Михаил Зенкевич в свое время познакомил с рукописью Анну Ахматову. Я не знал об этом. Об этом сообщил мне внук поэта, деятельно и серьезно занимающийся наследием деда. Анна Андреевна тогда сказала:

«Какая это неправдоподобная правда!» Автор и героиня романа понимали друг друга… Среди сравнительно недавно (1991) опубликованных стихов я прочитал «Надпись на книге», подаренной автором Анне Ахматовой и упомянутой мною выше («Сквозь грозы лет»):

Тот день запечатлелся четко Виденьем юношеских грез – Как на извозчичьей пролетке Ваш «Вечер» в книжный склад я вез С моею «Дикою порфирой»… Тот день сквозь северный туман Встает, озвучен, осиян Серебряною Вашей лирой.

Под «Надписью на книге» дата – 8 декабря 1962 года. Та же книга подарена была мне в том же году. Это непримечательное для других совпадение во времени лично для меня ценно и важно. Кроме того, оно как бы закольцовывает мою попытку вспомнить о поэте и поразмышлять над его тайной.

Помнится, однажды Михаил Александрович сказал мне: «Ничто так трудно не исправляется в России, как репутация. Можно сказать, вовсе не исправляется. Если уж привыкли к тебе как к переводчику, положи на стол достойнейшую книгу оригинальных произведений, все равно тебя будут именовать переводчиком…» Не уверен в буквальности высказывания, но за точность мысли могу поручиться.
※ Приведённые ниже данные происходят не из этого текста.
(** X15: when every current value is missing or a finite number not
    below 0 and their total is positive, every weight is missing or
    lies between 0 and 100, and it is missing only where the current
    value is. *)
Theorem weights_are_shares
    (data : list priced) (rows sorted : list analysed) (s : Q) :
  analyze_stock_performance (Some data) = Some (rows, sorted) ->
  Forall (fun r => nonneg_or_missing (Current_Value r)) data ->
  Series.sum (List.map Current_Value data) = Fin s ->
  0 < s ->
  forall r, In r rows ->
    share_or_missing (Weight r)
    /\ (Weight r = NaN <-> Current_Value (stock r) = NaN).
Proof.
  unfold analyze_stock_performance. intros H Hall Hsum Hs r Hr.
  injection H as <- _. apply in_map_iff in Hr as [p [<- Hp]].
  cbn [Weight stock]. rewrite Hsum.
  rewrite List.Forall_forall in Hall. pose proof (Hall p Hp) as Hv.
  destruct (sum_fin_inv _ _ Hsum) as [qs [Hqs Htot]].
  destruct (Current_Value p) as [q| | |] eqn:E; cbn [nonneg_or_missing] in Hv;
    try contradiction.
  2:{ split; [exact I|]. split; reflexivity. }
  rewrite fdiv_fin by lra. cbn [fmul fz share_or_missing].
  split; [|split; discriminate].
  assert (Hin : In (Fin q) (Series.dropna (List.map Current_Value data))).
  { apply List.filter_In. split; [|reflexivity].
    rewrite <- E. apply List.in_map. exact Hp. }
  rewrite Hqs in Hin. apply in_map_iff in Hin as [q' [Heq Hq']].
  injection Heq as ->.
  assert (Hnonneg : Forall (fun x => 0 <= x) qs).
  { apply List.Forall_forall. intros x Hx.
    assert (Hfx : In (Fin x) (Series.dropna (List.map Current_Value data))).
    { rewrite Hqs. apply List.in_map. exact Hx. }
    apply List.filter_In in Hfx as [Hfx _].
    apply in_map_iff in Hfx as [p' [Ep' Hp']].
    specialize (Hall p' Hp'). rewrite Ep' in Hall. exact Hall. }
  pose proof (Qsum_member qs q Hnonneg Hq') as Hle. rewrite Htot in Hle.
  change (inject_Z 100) with 100.
  assert (Hk : 0 < / s) by (apply Qinv_lt_0_compat; exact Hs).
  unfold Qdiv. set (k := / s) in *.
  assert (Hks : s * k == 1) by (unfold k; field; lra).
  split; [nra|].
  assert (Hqk : q * k <= s * k) by nra. rewrite Hks in Hqk. lra.
Qed.
(** * Arrango: the genetic timetable solver (core/solver/solver.go)

    A shallow embedding of the solver package and of the input/output
    models it works on, followed by the properties of the chunk extractor,
    the candidate builder, the fitness evaluator and the evolutionary loop.

    Conventions of the embedding.
    - Go [uint] and [int] are 64-bit; they are carried as [Z] and every
      operation that can leave the range has its wrap-around written out
      ([to_int64]).
    - A Go pointer ([*Teacher], [*Classroom], [*GlobalSubject]) is
      [option addr]: [None] is nil.  Pointer comparison compares
      addresses; dereferencing reads a read-only [memory] (the pointees
      are package-level string slices that the solver never writes).
    - A fixed-size Go array ([5]T, [3]T) is a record with one field per
      cell, so its length is part of the type.
    - A [Day] slice that belongs to an Individual is a reference to a
      backing array: Individuals hold addresses into a [heap], and the
      operators that copy slice headers share those addresses.
    - A panic is a result of its own ([Panic]). *)

From Stdlib Require Import ZArith QArith Permutation.
From stdpp Require Import gmap strings list.

Local Open Scope Z_scope.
Наступила пора, когда мы можем внимательно прочитать полновесную книгу бесцензурного поэта и открыть его сначала для себя, а затем и для русской литературы XX века.
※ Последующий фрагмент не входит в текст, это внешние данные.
(** X20. A directive whose value is not a mapping (a string, a number, a
    list or [true]) is not taken for a plain answer: the call of [.get] on
    it raises, and the turn ends with the text "Error generating
    response: " and the interpreter's message, the history, the count of
    tool calls and the bookings being left as they were. *)
Theorem directive_not_a_mapping_ends_the_turn
  (fuel : nat) (limit : Z) (s : session) (text : string) :
  tool_call_count s < limit ->
  generate_content (format_history_for_gemma (llm_messages s) AGENT_INITIAL_INSTRUCTIONS)
  = Returned text ->
  truthy (extract (clean text)) = true ->
  (forall entries, extract (clean text) <> JDict entries) ->
  sequential_loop AGENT_INITIAL_INSTRUCTIONS generate_content clean extract error_text
    tool_map (S fuel) limit s
  = Some {| llm_messages := llm_messages s;
            tool_call_count := tool_call_count s;
            final_assistant_response :=
              Some ("Error generating response: "
                    ++ error_text (NoGetAttribute (extract (clean text))));
            bookings := bookings s |}.
Proof.
  intros Hlt Hgen Htruthy Hshape. simpl.
  destruct (Z.ltb_spec (tool_call_count s) limit); [| lia].
  unfold iteration. rewrite Hgen, Htruthy. unfold handle_function_call.
  destruct (extract (clean text)) as [| b | n | str | items | entries];
    try reflexivity.
  now contradiction (Hshape entries).
Qed.

Lemma lookup_tool_registered entries n f :
  lookup_tool entries n = Some f ->
  existsb (fun entry => String.eqb (fst entry) n) entries = true.
Proof.
  induction entries as [| [k g] entries IH]; simpl; [discriminate |].
  destruct (String.eqb k n); [reflexivity | exact IH].
Qed.

Lemma dict_get_set entries key v default :
  dict_get (dict_set entries key v) key default = v.
Proof.
  induction entries as [| [k old] entries IH]; simpl.
  - now rewrite String.eqb_refl.
  - destruct (String.eqb k key) eqn:Hk; simpl; rewrite Hk; [reflexivity | exact IH].
Qed.

Lemma dict_get_set_other entries key v other default :
  other <> key ->
  dict_get (dict_set entries key v) other default = dict_get entries other default.
Proof.
  intros Hne. induction entries as [| [k old] entries IH]; simpl.
  - apply String.eqb_neq in Hne. rewrite String.eqb_sym in Hne. now rewrite Hne.
  - destruct (String.eqb k key) eqn:Hk; simpl.
    + apply String.eqb_eq in Hk. subst k.
      apply String.eqb_neq in Hne. rewrite String.eqb_sym in Hne. now rewrite Hne.
    + destruct (String.eqb k other); [reflexivity | exact IH].
Qed.

(** X21. What the tool is called with: for a directive that names a
    registered tool and whose parameters hold a string under "time", the
    pass calls the tool once with the parameters in which "time" is
    replaced by its rounded form, every other key keeping its value, or
    with the parameters as they are when the time does not round; the
    model's text and the outcome are appended and the call is counted. *)
Theorem tool_called_with_rounded_time
  (s : session) (text n t : string) (entries parameters : list (string * json))
  (tool_function : tool) :
  generate_content (format_history_for_gemma (llm_messages s) AGENT_INITIAL_INSTRUCTIONS)
  = Returned text ->
  extract (clean text) = JDict entries ->
  dict_get entries "name" JNull = JStr n ->
  lookup_tool tool_map n = Some tool_function ->
  dict_get entries "parameters" (JDict []) = JDict parameters ->
  dict_has parameters "time" = true ->
  dict_get parameters "time" JNull = JStr t ->
  let passed :=
    match round_time_to_nearest_hour t with
    | Some rounded_time => dict_set parameters "time" (JStr rounded_time)
    | None => parameters
    end in
  iteration AGENT_INITIAL_INSTRUCTIONS generate_content clean extract error_text
    tool_map s
  = (Continue,
     {| llm_messages :=
          (llm_messages s
           ++ [assistant (clean text);
               user (match fst (tool_function passed (bookings s)) with
                     | Returned tool_result => "Function result: " ++ tool_result
                     | Raised e => "Error calling function: " ++ e
                     end)])%list;
        tool_call_count := tool_call_count s + 1;
        final_assistant_response := final_assistant_response s;
        bookings := snd (tool_function passed (bookings s)) |})
  /\ (forall rounded_time,
        round_time_to_nearest_hour t = Some rounded_time ->
        dict_get passed "time" JNull = JStr rounded_time)
  /\ (forall key default,
        key <> "time" -> dict_get passed key default = dict_get parameters key default).
Proof.
  intros Hgen Hfc Hname Hf Hparams Hhas Htime. cbv zeta.
  split; [| split].
  - unfold iteration. rewrite Hgen, Hfc.
    assert (Htruthy : truthy (JDict entries) = true).
    { destruct entries; [discriminate Hname | reflexivity]. }
    rewrite Htruthy. unfold handle_function_call. rewrite Hname, Hparams.
    unfold in_tool_map. rewrite (lookup_tool_registered _ _ _ Hf).
    unfold normalize_time. rewrite Hhas, Htime. cbn [round_time_param].
    destruct (round_time_to_nearest_hour t) as [rounded |] eqn:Ht.
    + destruct (round_time_result _ _ Ht) as (h & Hh & ->).
      assert (Hne : String.eqb (on_the_hour h) "" = false).
      { apply String.eqb_neq. intros Hempty.
        destruct (on_the_hour_canonical h Hh) as [Hlen _].
        rewrite Hempty in Hlen. discriminate Hlen. }
      rewrite Hne. unfold call_tool. rewrite Hf.
      destruct (tool_function _ (bookings s)) as [[tool_result | e] db]; reflexivity.
    + unfold call_tool. rewrite Hf.
      destruct (tool_function parameters (bookings s)) as [[tool_result | e] db];
        reflexivity.
  - intros rounded ->. apply dict_get_set.
  - intros key default Hkey.
    destruct (round_time_to_nearest_hour t); [| reflexivity].
    now apply dict_get_set_other.
Qed.

End AnyService.

Lemma no_answer_exactly_when_exhausted_witness :
  exists s',
    handle_user_input "" (fun _ => Returned "call") (fun text => text)
      (fun _ => JDict [("name", JStr "noop"); ("parameters", JDict [])])
      (fun _ => "error") noop_tool_map "hello" [] [] = Some s'
    /\ (final_assistant_response s' = None <-> tool_call_count s' = 4).
Proof.
  eexists. split; [reflexivity |].
  apply (no_answer_exactly_when_exhausted "" (fun _ => Returned "call")
           (fun text => text)
           (fun _ => JDict [("name", JStr "noop"); ("parameters", JDict [])])
           (fun _ => "error") noop_tool_map "hello" [] []).
  reflexivity.
Defined.

Lemma service_failure_ends_the_turn_witness :
  let s := {| llm_messages := [user "a table, please"]; tool_call_count := 1;
              final_assistant_response := None; bookings := [] |} in
  sequential_loop "" (fun _ => Raised "503 unavailable") (fun text => text)
    (fun _ => JNull) (fun _ => "error") noop_tool_map 1 MAX_SEQUENTIAL_CALLS s
  = Some {| llm_messages := [user "a table, please"];
            tool_call_count := 1;
            final_assistant_response :=
              Some ("Error generating response: " ++ "503 unavailable");
            bookings := [] |}.
Proof.
  apply (service_failure_ends_the_turn "" (fun _ => Raised "503 unavailable")
           (fun text => text) (fun _ => JNull) (fun _ => "error") noop_tool_map 0
           MAX_SEQUENTIAL_CALLS
           {| llm_messages := [user "a table, please"]; tool_call_count := 1;
              final_assistant_response := None; bookings := [] |}
           "503 unavailable").
  - unfold MAX_SEQUENTIAL_CALLS. simpl. lia.
  - reflexivity.
Defined.

Lemma directive_not_a_mapping_ends_the_turn_witness :
  let s := {| llm_messages := [user "a table, please"]; tool_call_count := 0;
              final_assistant_response := None; bookings := [] |} in
  sequential_loop "" (fun _ => Returned "reply") (fun text => text)
    (fun _ => JStr "find_restaurant") (fun _ => "no attribute get") noop_tool_map 1
    MAX_SEQUENTIAL_CALLS s
  = Some {| llm_messages := [user "a table, please"];
            tool_call_count := 0;
            final_assistant_response :=
              Some ("Error generating response: " ++ "no attribute get");
            bookings := [] |}.
Proof.
  apply (directive_not_a_mapping_ends_the_turn "" (fun _ => Returned "reply")
           (fun text => text) (fun _ => JStr "find_restaurant")
           (fun _ => "no attribute get") noop_tool_map 0 MAX_SEQUENTIAL_CALLS
           {| llm_messages := [user "a table, please"]; tool_call_count := 0;
              final_assistant_response := None; bookings := [] |}
           "reply").
  - unfold MAX_SEQUENTIAL_CALLS. simpl. lia.
  - reflexivity.
  - reflexivity.
  - discriminate.
Defined.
И вот теперь я хотел бы назвать еще одну причину молчания Михаила Зенкевича. Ее можно обозначить, думается, так. Не все, что пишется по горячим следам событий, бывает воспринято современниками, тем более, когда мир разламывается и люди оказываются по разные стороны баррикады. Слову нужно дождаться читателя, способного не судить, а понять автора, обстоятельства, в которых он творил, и те вопросы, на которые он мучительно искал ответа. Ответить на них тогда он не смог. Сможем ли мы это сделать сегодня?

Читая Михаила Зенкевича, будем же размышлять над вопросами, которые он адресует и нам «сквозь грозы лет». Разгадывая тайну его молчания, мы, быть может, разгадываем и самих себя, и время, в которое живем. И вместе с тем определяем свое поведение в нашей нынешней жизни и находим те нравственные опоры, на которых держится сама жизнь.